Les erreurs recensées concernent principalement des décalages de calcul, des oublis de majorations ou des mauvaises applications de règles. Certaines anomalies relèvent de problèmes administratifs, comme des retards dans le traitement des dossiers ou des erreurs de saisie. D’autres cas sont liés à des changements législatifs récents, qui n’auraient pas été intégrés correctement dans les systèmes informatiques. Le rapport ne précise pas si ces erreurs ont été corrigées a posteriori pour les assurés concernés.

Interrogée par Le Monde – Politique, une source proche du dossier a indiqué que « ces anomalies restent dans la moyenne des dernières années ». Cependant, leur hausse relative en 2025 interroge sur l’efficacité des contrôles internes. La Cour des comptes recommande une meilleure coordination entre les différents organismes gestionnaires, ainsi qu’un renforcement des vérifications automatisées pour limiter les risques d’erreurs.

« L’incidence financière, bien que contenue, rappelle l’importance d’améliorer la fiabilité du système », a souligné un membre de la Cour des comptes lors de la présentation du rapport.

Et maintenant ?

La Cour des comptes a demandé aux pouvoirs publics de mettre en place un plan d’action d’ici la fin de l’année 2026 pour réduire significativement le taux d’anomalies. Les prochaines liquidations de pensions, prévues à l’automne, feront l’objet d’une attention particulière de la part des services concernés.

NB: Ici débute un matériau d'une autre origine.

Lemma publish_after_startup_witness :
  let w := mkWorld (blocking_port [xd3; x00; x00; xaa; xbb; xcc]) 0 [] in
  let payload := big_endian 16 1700000000000 ++ [xd3; x00; x00; xaa; xbb; xcc] in
  exists logs more,
    trace (snd (main with_credentials 3 plain_port_argv w))
    = logs ++ startup_events plain_port_argv ++ settle_events ++ more
    /\ Forall (fun ev => is_log ev = true) logs
    /\ Publish "ntrip/data" payload 1 ∈ more
    /\ credentials_present with_credentials (cert_path plain_port_argv).
Proof.
  intros w payload.
  assert (Htr : trace (snd (main with_credentials 3 plain_port_argv w))
                = trace w ++ trace (snd (main with_credentials 3 plain_port_argv w)))
    by reflexivity.
  assert (Hin : Publish "ntrip/data" payload 1
                ∈ trace (snd (main with_credentials 3 plain_port_argv w)))
    by (apply (bool_decide_eq_true_1 _); vm_compute; reflexivity).
  exact (publish_after_startup with_credentials 3 plain_port_argv w _
           "ntrip/data" payload 1%Z Htr Hin).
Defined.

(** X9.  A failure of [connect] leaves the serial port open: the port has
    been opened before the client is created, and the calls that create and
    connect the client are outside the [try] statement.  When [connect]
    raises, its exception ends the program; nothing is logged for it and
    neither [disconnect] nor [close] is called. *)
Theorem connect_failure_leaves_port_open {P : Type} `{ByteSource P}
    env fuel argv (w : World P) e :
  credentials_present env (cert_path argv) ->
  (forall tr host port, raises env tr (Connect host port) = Some e) ->
  (forall tr ev, (forall host port, ev <> Connect host port) ->
                 raises env tr ev = None) ->
  let new := ((fun name => Log INFO ("Using " +:+ name +:+ " from "
                                      +:+ cert_path argv)) <$> cert_files)
             ++ startup_events argv in
  main env fuel argv w
  = (Raise e, mkWorld (ser w) (ticks w) (trace w ++ new))
  /\ SerialOpen (serial_port argv) (baud_rate argv) ∈ new
  /\ last new = Some (Connect (mqtt_uri argv) 8883)
  /\ (SerialClose ∉ new)
  /\ (Disconnect ∉ new).
Proof.
  intros Hcred Hconn Hquiet new.
  split.
  - rewrite (main_startup env fuel argv w Hcred). cbn zeta.
    rewrite !Hquiet by done. by rewrite Hconn.
  - subst new. split; [|split; [done|]].
    + apply elem_of_app. right. unfold startup_events.
      apply list_elem_of_In. simpl. tauto.
    + split; intros Hin; apply elem_of_app in Hin as [Hin|Hin].
      * apply list_elem_of_fmap in Hin as (name & ? & _). done.
      * apply startup_events_elem in Hin as [[msg ?]|[?|[?|[?|?]]]]; done.
      * apply list_elem_of_fmap in Hin as (name & ? & _). done.
      * apply startup_events_elem in Hin as [[msg ?]|[?|[?|[?|?]]]]; done.
Qed.
(** * MyPW: the vault's cryptographic envelope, shallowly embedded

    A model of [mypw.py]: key derivation ([derive_key]), the vault codec
    ([encrypt_data], [decrypt_data]), the store ([save_vault], [load_vault],
    the [MyPW] entry operations) and the password generator.

    Python values are modelled as the script has them: [bytes] as lists of
    [Byte.byte], [str] as lists of Unicode code points, dictionaries as
    insertion-ordered association lists, exceptions as values of an error
    monad threaded through a [world] that carries the operating system's
    entropy, the clock, the file system and the console.

    Library code the script calls is modelled at its interface.  The
    [base64] module, [str.encode], HMAC and PBKDF2 are written out; SHA-256,
    the Fernet token primitives, [json] and the Unicode lower-casing of
    non-ASCII characters are fields of a record [Libs], constrained only by
    the documented contracts collected in [LibsOk]. *)

From Stdlib Require Import NArith ZArith List Bool Lia.
From Stdlib.Strings Require Import String Ascii Byte.
From stdpp Require Import gmap strings list.

Open Scope N_scope.

(* ===================================================================== *)
(** * Bytes *)
(* ===================================================================== *)

Abbreviation bytes := (list byte).

(** Truncation of a C [unsigned char] store: the low eight bits. *)
Definition byte_of_N (n : N) : byte :=
  match Byte.of_N (n mod 256) with
  | Some b => b
  | None => x00
  end.

Definition all_bytes : bytes := map (fun n => byte_of_N (N.of_nat n)) (seq 0 256).

Definition bytes_of_string (s : string) : bytes := list_byte_of_string s.

#[global] Instance byte_eq_dec : EqDecision byte.
Proof.
  intros a b. destruct (Byte.eqb a b) eqn:E.
  - left. now apply Byte.byte_dec_bl.
  - right. now apply Byte.eqb_false.
Defined.

(** Bytewise exclusive or of two byte strings (the shorter one decides the
    length, as [zip] does). *)
Definition xor_byte (a b : byte) : byte :=
  byte_of_N (N.lxor (Byte.to_N a) (Byte.to_N b)).

Fixpoint xor_bytes (a b : bytes) : bytes :=
  match a, b with
  | x :: a', y :: b' => xor_byte x y :: xor_bytes a' b'
  | _, _ => []
  end.

(* ===================================================================== *)
(** * The [base64] module

    [base64.b64encode] is [binascii.b2a_base64] without the newline;
    [base64.b64decode] with [validate=False] is [binascii.a2b_base64] in
    its lenient mode.  Both are written out after the C loops. *)
(* ===================================================================== *)

Module Base64.

Definition alphabet : bytes :=
  bytes_of_string "ABCDEFGHIJKLMNOPQRSTUVWXYZabcdefghijklmnopqrstuvwxyz0123456789+/".

Definition PAD : byte := x3d.

(** [table_b2a_base64]: the character of a six-bit value. *)
Definition b2a (v : N) : byte := nth (N.to_nat v) alphabet x41.

Fixpoint index_of (c : byte) (l : bytes) (i : N) : option N :=
  match l with
  | [] => None
  | x :: r => if Byte.eqb x c then Some i else index_of c r (N.succ i)
  end.

(** [table_a2b_base64]: the six-bit value of a character, [None] for a
    character outside the alphabet. *)
Definition a2b (c : byte) : option N := index_of c alphabet 0.

(** The four characters of three input bytes. *)
Definition enc3 (a b c : byte) : bytes :=
  let x := Byte.to_N a in
  let y := Byte.to_N b in
  let z := Byte.to_N c in
  [ b2a (N.shiftr x 2);
    b2a (N.lor (N.shiftl (N.land x 3) 4) (N.shiftr y 4));
    b2a (N.lor (N.shiftl (N.land y 15) 2) (N.shiftr z 6));
    b2a (N.land z 63) ].

Definition enc2 (a b : byte) : bytes :=
  let x := Byte.to_N a in
  let y := Byte.to_N b in
  [ b2a (N.shiftr x 2);
    b2a (N.lor (N.shiftl (N.land x 3) 4) (N.shiftr y 4));
    b2a (N.shiftl (N.land y 15) 2);
    PAD ].

Definition enc1 (a : byte) : bytes :=
  let x := Byte.to_N a in
  [ b2a (N.shiftr x 2); b2a (N.shiftl (N.land x 3) 4); PAD; PAD ].

Fixpoint b64encode (s : bytes) : bytes :=
  match s with
  | [] => []
  | [a] => enc1 a
  | [a; b] => enc2 a b
  | a :: b :: c :: rest => enc3 a b c ++ b64encode rest
  end.

(** The decoding loop of [binascii.a2b_base64], lenient mode.  The state is
    the position in the current group of four ([quad_pos]), the bits left
    over from the previous character ([leftchar]) and the number of pad
    characters seen in a row ([pads]).  Characters outside the alphabet are
    skipped; a pad sequence that completes a group ends the decoding, and
    whatever follows it is ignored.  [None] is [binascii.Error]. *)
Fixpoint a2b_loop (s : bytes) (quad_pos leftchar pads : N) (out : bytes) : option bytes :=
  match s with
  | [] => if N.eqb quad_pos 0 then Some out else None
  | this_ch :: s' =>
      if Byte.eqb this_ch PAD then
        if N.leb 2 quad_pos then
          if N.leb 4 (quad_pos + (pads + 1)) then Some out
          else a2b_loop s' quad_pos leftchar (pads + 1) out
        else a2b_loop s' quad_pos leftchar pads out
      else
        match a2b this_ch with
        | None => a2b_loop s' quad_pos leftchar pads out
        | Some v =>
            match quad_pos with
            | 0 => a2b_loop s' 1 v 0 out
            | 1 => a2b_loop s' 2 (N.land v 15) 0
                     (out ++ [byte_of_N (N.lor (N.shiftl leftchar 2) (N.shiftr v 4))])
            | 2 => a2b_loop s' 3 (N.land v 3) 0
                     (out ++ [byte_of_N (N.lor (N.shiftl leftchar 4) (N.shiftr v 2))])
            | _ => a2b_loop s' 0 0 0
                     (out ++ [byte_of_N (N.lor (N.shiftl leftchar 6) v)])
            end
        end
  end.

Definition b64decode (s : bytes) : option bytes := a2b_loop s 0 0 0 [].

(** [_urlsafe_encode_translation]: [+] becomes [-], [/] becomes [_]. *)
Definition urlsafe_encode_char (c : byte) : byte :=
  if Byte.eqb c x2b then x2d else if Byte.eqb c x2f then x5f else c.

(** [_urlsafe_decode_translation]: [-] becomes [+], [_] becomes [/]. *)
Definition urlsafe_decode_char (c : byte) : byte :=
  if Byte.eqb c x2d then x2b else if Byte.eqb c x5f then x2f else c.
(* ===== verification/_CoqProject ===== *)
-Q . S2P
Prelude.v
Memory.v
MemoryLists.v
MemoryRep.v
MemoryOps.v
MemorySpec.v
MemoryInit.v
MemoryProps.v
MemoryLayout.v
Boot.v
Ring.v
Words.v
Bytes.v
Pipe.v
Tty.v
TtySpec.v
TtyProps.v
Files.v
FilesInv.v
FilesProps.v
Poll.v
PollProps.v
Wait.v
WaitProps.v
Ext3.v
Ext3Bits.v
Ext3View.v
Ext3Ops.v
Ext3Ensure.v
Ext3Write.v
Ext3Sync.v
Ext3Props.v
Ext3Release.v
Ext3Correct.v
Utf8.v
Wcwidth.v
Surface.v
SurfaceInv.v
SurfaceScroll.v
SurfaceOps.v
SurfaceProps.v
VtParser.v
VtProps.v
KString.v
Ssh.v
SshProps.v
Sha256.v
Sha256Props.v
Aes.v
AesProps.v
AesKeys.v
AesModes.v
SshCrypto.v
SshCryptoProps.v
Field25519.v
Field25519Props.v
Field25519Pack.v
X25519.v
Sha512.v
Sha512Props.v
Sha512Blocks.v
Ed25519.v
Ed25519ModL.v
Ed25519Props.v
SshKeys.v
UString.v
Json.v
JsonWrite.v
JsonParse.v
JsonRead.v
JsonProps.v
JsonSafe.v
Stdio.v
Path.v
PathNormal.v
Permissions.v
PermissionsProps.v
Sse.v
SseProps.v
Lemma rep_insert_before h S D k l1 c l2 b :
  rep h S (b :: D) → S k = l1 ++ c :: l2 →
  ∃ h', MHOLE_INSERT_BEFORE (b_id b) (b_id c) h = Ret h' ∧
        rep h' (put k (l1 ++ b :: c :: l2) S) D ∧ dom h' = dom h.
Proof.
  intros Hr Ek. pose proof (rep_ring _ _ _ Hr k) as Hring.
  pose proof (sep_nodup _ _ (rep_separate _ _ _ Hr) k) as Hnd.
  assert (node S k = head k :: ids l1 ++ b_id c :: ids l2) as Enode
    by (unfold node; by rewrite Ek, ids_app, ids_cons).
  rewrite Ek, ids_app, ids_cons in Hring. rewrite Enode in Hnd.
  destruct (ring_neighbours _ _ _ _ _ Hring) as (A & a & d & B & EA & _ & Ha & _ & _).
  assert (a ∈ node S k) as Hain.
  { assert (a ∈ head k :: ids l1) by (rewrite EA; set_solver). rewrite Enode. set_solver. }
  assert (b_id c ∈ node S k) as Hcin by (rewrite Enode; set_solver).
  destruct (MHOLE_INSERT_BEFORE_spec h (b_id b) (b_id c) a) as (h' & Hrun & Hn' & Hp' & Hd & Hdom); [done|..].
  - eapply rep_blk_dom; [done|]. right. set_solver.
  - eapply rep_node_dom; eauto.
  - by eapply (rep_det_ne _ _ _ _ k).
  - by eapply (rep_det_ne _ _ _ _ k).
  - exists h'. split_and!; [done| |done]. apply (rep_relink Hr); [..|done|done].
    + intros k'. destruct (decide (k' = k)) as [->|Hne].
      * rewrite put_eq, ids_app, !ids_cons. eapply ring_insert_before; eauto.
        rewrite <-Enode. intros Hin. by eapply (rep_det_ne _ _ _ _ k).
      * rewrite put_ne by done. apply (rep_ring_other Hr h' k); [done|]. intros p ? Hpb.
        assert (p ≠ b_id b) by (apply Hpb; set_solver).
        rewrite Hn', Hp', !upd_ne by congruence. done.
    + eapply separate_insert; [apply Hr|done].
    + intros e. by apply in_pool_insert.
Qed.

(** ** Reading the lists *)

(** The pointer that follows the blocks before [l] on the list [k]. *)
Definition first (k : lk) (l : list blk) : hptr :=
  match l with [] => head k | b :: _ => b_id b end.

(** The pointer that precedes the blocks after [l] on the list [k]. *)
Definition final (k : lk) (l : list blk) : hptr := List.last (ids l) (head k).

Section reading.
Context {h S D} (Hr : rep h S D) (k : lk).

Lemma rep_first : nxt h (head k) = Some (first k (S k)).
Proof using Hr.
  pose proof (rep_ring _ _ _ Hr k) as Hring. unfold ring in Hring.
  destruct (S k); simpl in *; rewrite chain_cons2 in Hring; apply Hring.
Qed.

Lemma rep_links l1 b l2 : S k = l1 ++ b :: l2 →
  prv h (b_id b) = Some (final k l1) ∧ nxt h (b_id b) = Some (first k l2).
Proof using Hr.
  intros Ek. pose proof (rep_ring _ _ _ Hr k) as Hring. rewrite Ek, ids_app, ids_cons in Hring.
  destruct (ring_neighbours _ _ _ _ _ Hring) as (A & a & c & B & EA & EB & -> & -> & _). split; f_equal.
  - unfold final. destruct (ids l1) as [|x l] eqn:E.
    + simpl in *. destruct A as [|? [|]]; simplify_eq/=; done.
    + rewrite <-(last_last A a (head k)), <-EA. done.
  - destruct l2; simpl in *; congruence.
Qed.

Lemma rep_deref l1 b l2 : S k = l1 ++ b :: l2 →
  deref h (b_id b) = Ret (mkMemHole (b_base b) (b_align b) (b_size b) (final k l1) (first k l2)).
Proof using Hr.
  intros Ek. destruct (rep_links _ _ _ Ek). apply deref_eq; [done..|]. apply Hr.
  left. exists k. rewrite Ek. set_solver.
Qed.

Lemma rep_deref_head : ∃ x y z pr, deref h (head k) = Ret (mkMemHole x y z pr (first k (S k))).
Proof using Hr.
  destruct (deref_total h (head k)) as (pr & nx & x & y & z & Hp & Hn & Hd).
  { eapply (rep_node_dom Hr k). unfold node. set_solver. }
  rewrite rep_first in Hn. simplify_eq. exists x, y, z, pr.
  apply deref_eq; [done|apply rep_first|done].
Qed.

Lemma rep_length : (length (S k) < walk_fuel h)%nat.
Proof using Hr.
  unfold walk_fuel. apply Nat.lt_succ_r.
  pose proof (sep_nodup _ _ (rep_separate _ _ _ Hr) k) as [_ Hnd]%NoDup_cons.
  replace (length (S k)) with (length (ids (S k))) by apply length_fmap.
  rewrite <-(size_list_to_set (C := gset hptr) (ids (S k))) by done.
  rewrite <-size_dom. apply subseteq_size. intros p. rewrite elem_of_list_to_set, elem_of_dom.
  intros Hp. apply (rep_node_dom Hr k). unfold node. set_solver.
Qed.

(** A walk finds the first block with the property. *)
Lemma rep_walk_from (P : MemHole → bool) (Q : blk → bool) l1 l2 fuel :
  (∀ b pr nx, P (mkMemHole (b_base b) (b_align b) (b_size b) pr nx) = Q b) →
  S k = l1 ++ l2 → (length l2 < fuel)%nat →
  walk fuel P (head k) (first k l2) h = Ret (match find Q l2 with Some b => b_id b | None => NullP end).
Proof using Hr.
  intros HPQ. revert l1 fuel. induction l2 as [|b l2 IH]; intros l1 fuel Ek Hfuel;
    (destruct fuel as [|fuel]; [simpl in Hfuel; lia|]); simpl.
  - by rewrite decide_True.
  - rewrite decide_False.
    + rewrite (rep_deref _ _ _ Ek), bind_ret, HPQ. simpl. destruct (Q b); [done|].
      apply (IH (l1 ++ [b])); [by rewrite <-app_assoc|simpl in Hfuel; lia].
    + pose proof (sep_nodup _ _ (rep_separate _ _ _ Hr) k) as [Hh _]%NoDup_cons.
      rewrite Ek, ids_app, ids_cons in Hh. set_solver.
Qed.

Lemma rep_walk (P : MemHole → bool) (Q : blk → bool) :
  (∀ b pr nx, P (mkMemHole (b_base b) (b_align b) (b_size b) pr nx) = Q b) →
  walk (walk_fuel h) P (head k) (first k (S k)) h =
    Ret (match find Q (S k) with Some b => b_id b | None => NullP end).
Proof using Hr. intros HPQ. apply (rep_walk_from P Q [] _ _ HPQ); [done|apply rep_length]. Qed.
End reading.

(** ** Writing the payload of a block *)

Lemma rep_store h S D S' D' b b' f :
  rep h S D → in_pool S D b → b_id b' = b_id b →
  (∀ pr nx, f (mkMemHole (b_base b) (b_align b) (b_size b) pr nx)
            = mkMemHole (b_base b') (b_align b') (b_size b') pr nx) →
  b_id b ≠ head LF → (∀ k, ids (S' k) = ids (S k)) → ids D' = ids D →
  (∀ c, in_pool S' D' c → c = b' ∨ (in_pool S D c ∧ b_id c ≠ b_id b)) →
  ∃ h', store f (b_id b) h = Ret h' ∧ rep h' S' D' ∧ dom h' = dom h.
Proof.
  intros Hr Hb Eid Hf Hhd Hids HidsD Hc.
  destruct (store_data_spec h (b_id b) (rep_blk_dom Hr _ Hb) f _ _ _ _ _ _ Hf (rep_data _ _ _ Hr _ Hb))
    as (h' & Hrun & Hn & Hp & Hd & Hdom).
  exists h'. split_and!; [done| |done].
  assert (∀ k, node S' k = node S k) as Hnode by (intros k; unfold node; by rewrite Hids).
  destruct (rep_separate _ _ _ Hr) as [? Hl ? Hdl]. constructor.
  - intros k. rewrite Hids. eapply ring_frame; [..|apply Hr]; auto.
  - constructor; intros *; rewrite ?HidsD, ?Hnode; [auto|apply Hl|auto|apply Hdl].
  - intros c [->|[Hin Hne]]%Hc; rewrite Hd; [rewrite <-Eid; apply upd_eq|].
    rewrite upd_ne by done. by apply Hr.
  - destruct (rep_head _ _ _ Hr) as [x Hx]. exists x. by rewrite Hd, upd_ne.
  - apply not_elem_of_dom. rewrite Hdom. apply not_elem_of_dom, Hr.
Qed.

Lemma rep_blk_ne_head h S D b k : rep h S D → in_pool S D b → b_id b ≠ head k.
Proof.
  intros Hr Hb E. destruct (rep_separate _ _ _ Hr) as [Hnd Hl _ Hdl].
  destruct Hb as [[k' Hb]|Hb].
  - assert (k = k') as <- by (eapply Hl; [|by eapply elem_of_node]; rewrite E; unfold node; set_solver).
    specialize (Hnd k) as [Hh _]%NoDup_cons. apply Hh. rewrite <-E. by apply elem_of_ids_2.
  - apply (Hdl k (head k)); [unfold node; set_solver|]. rewrite <-E. by apply elem_of_ids_2.
Qed.

Lemma rep_store_list h S D k l1 b l2 b' f :
  rep h S D → S k = l1 ++ b :: l2 → b_id b' = b_id b →
  (∀ pr nx, f (mkMemHole (b_base b) (b_align b) (b_size b) pr nx)
            = mkMemHole (b_base b') (b_align b') (b_size b') pr nx) →
  ∃ h', store f (b_id b) h = Ret h' ∧ rep h' (put k (l1 ++ b' :: l2) S) D ∧ dom h' = dom h.
Proof.
  intros Hr Ek Eid Hf. assert (in_pool S D b) as Hb by (left; exists k; rewrite Ek; set_solver).
  eapply rep_store; eauto using rep_blk_ne_head.
  - intros k'. unfold put. case_decide; [subst|done]. by rewrite Ek, !ids_app, !ids_cons, Eid.
  - destruct (rep_separate _ _ _ Hr) as [Hnd Hl _ Hdl].
    specialize (Hnd k) as Hk. unfold node in Hk. rewrite Ek, ids_app, ids_cons in Hk.
    apply NoDup_cons in Hk as [_ [_ [Hdis [Hb2 _]%NoDup_cons]]%NoDup_app].
    assert (b_id b ∈ node S k) as Hbk by (apply elem_of_node; rewrite Ek; set_solver).
    intros c [[k' Hc]|Hc].
    + unfold put in Hc. case_decide as Hk'; [subst|].
      * apply elem_of_app in Hc as [Hc|[->|Hc]%elem_of_cons]; [right|by left|right];
          (split; [left; exists k; rewrite Ek; set_solver|]); intros E;
          apply elem_of_ids_2 in Hc; rewrite E in Hc; set_solver.
      * right. split; [left; eauto|]. intros E. apply Hk'.
        eapply Hl; [by eapply elem_of_node|]. by rewrite E.
    + right. split; [by right|]. intros E. apply (Hdl _ _ Hbk). rewrite <-E. by apply elem_of_ids_2.
Qed.

Lemma rep_store_det h S D b b' f :
  rep h S (b :: D) → b_id b' = b_id b →
  (∀ pr nx, f (mkMemHole (b_base b) (b_align b) (b_size b) pr nx)
            = mkMemHole (b_base b') (b_align b') (b_size b') pr nx) →
  ∃ h', store f (b_id b) h = Ret h' ∧ rep h' S (b' :: D) ∧ dom h' = dom h.
Proof.
  intros Hr Eid Hf. assert (in_pool S (b :: D) b) as Hb by (right; set_solver).
  eapply rep_store; eauto using rep_blk_ne_head.
  - by rewrite !ids_cons, Eid.
  - destruct (rep_separate _ _ _ Hr) as [_ _ Hd Hdl]. rewrite ids_cons in Hd, Hdl.
    apply NoDup_cons in Hd as [Hbd _].
    intros c [[k' Hc]|[->|Hc]%elem_of_cons]; [right|by left|right].
    + split; [left; eauto|]. intros E. apply (Hdl k' (b_id b)); [rewrite <-E; by apply elem_of_node|set_solver].
    + split; [right; set_solver|]. intros E. apply Hbd. rewrite <-E. by apply elem_of_ids_2.
Qed.

(** Pointwise equal lists are the same lists. *)
#[export] Instance rep_proper h : Proper (pointwise_relation lk (=) ==> (=) ==> iff) (rep h).
Proof.
  assert (∀ S S' D, pointwise_relation lk (=) S S' → rep h S D → rep h S' D) as Hgo.
  { intros S S' D E [? [? Hl ? Hdl] Hd ??]. unfold node in *. constructor; try done.
    - intros k. by rewrite <-E.
    - constructor; unfold node; intros *; rewrite <-?E; [auto|apply Hl|auto|apply Hdl].
    - intros b Hb. apply Hd. destruct Hb as [[k Hb]|]; [left; exists k; by rewrite E|by right]. }
  intros S S' E D ? <-. split; apply Hgo; [done|]. intros k. by rewrite E.
Qed.
End rep.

Reste à voir si ces mesures porteront leurs fruits ou si les erreurs persisteront, malgré les recommandations.

Ce rapport intervient alors que le gouvernement prépare une nouvelle réforme des retraites, prévue pour 2027. Les dysfonctionnements actuels pourraient servir de base à des ajustements législatifs, notamment sur la simplification des règles de calcul ou l’automatisation des vérifications. Les assurés concernés par ces anomalies devraient être informés individuellement, mais le calendrier de ces notifications n’a pas encore été précisé.

Pour les années à venir, la question de la fiabilité des systèmes informatiques et de la formation des agents sera centrale. Les associations d’usagers appellent déjà à une transparence accrue sur les corrections apportées et les mesures préventives mises en place. Reste à savoir si les recommandations de la Cour des comptes seront suivies d’effets concrets.

D’après le rapport de la Cour des comptes, les anomalies proviennent principalement de décalages de calcul, d’oublis de majorations ou de mauvaises applications des règles. Certaines erreurs sont liées à des problèmes administratifs, comme des retards dans le traitement des dossiers, tandis que d’autres découlent de changements législatifs récents non intégrés correctement dans les systèmes informatiques.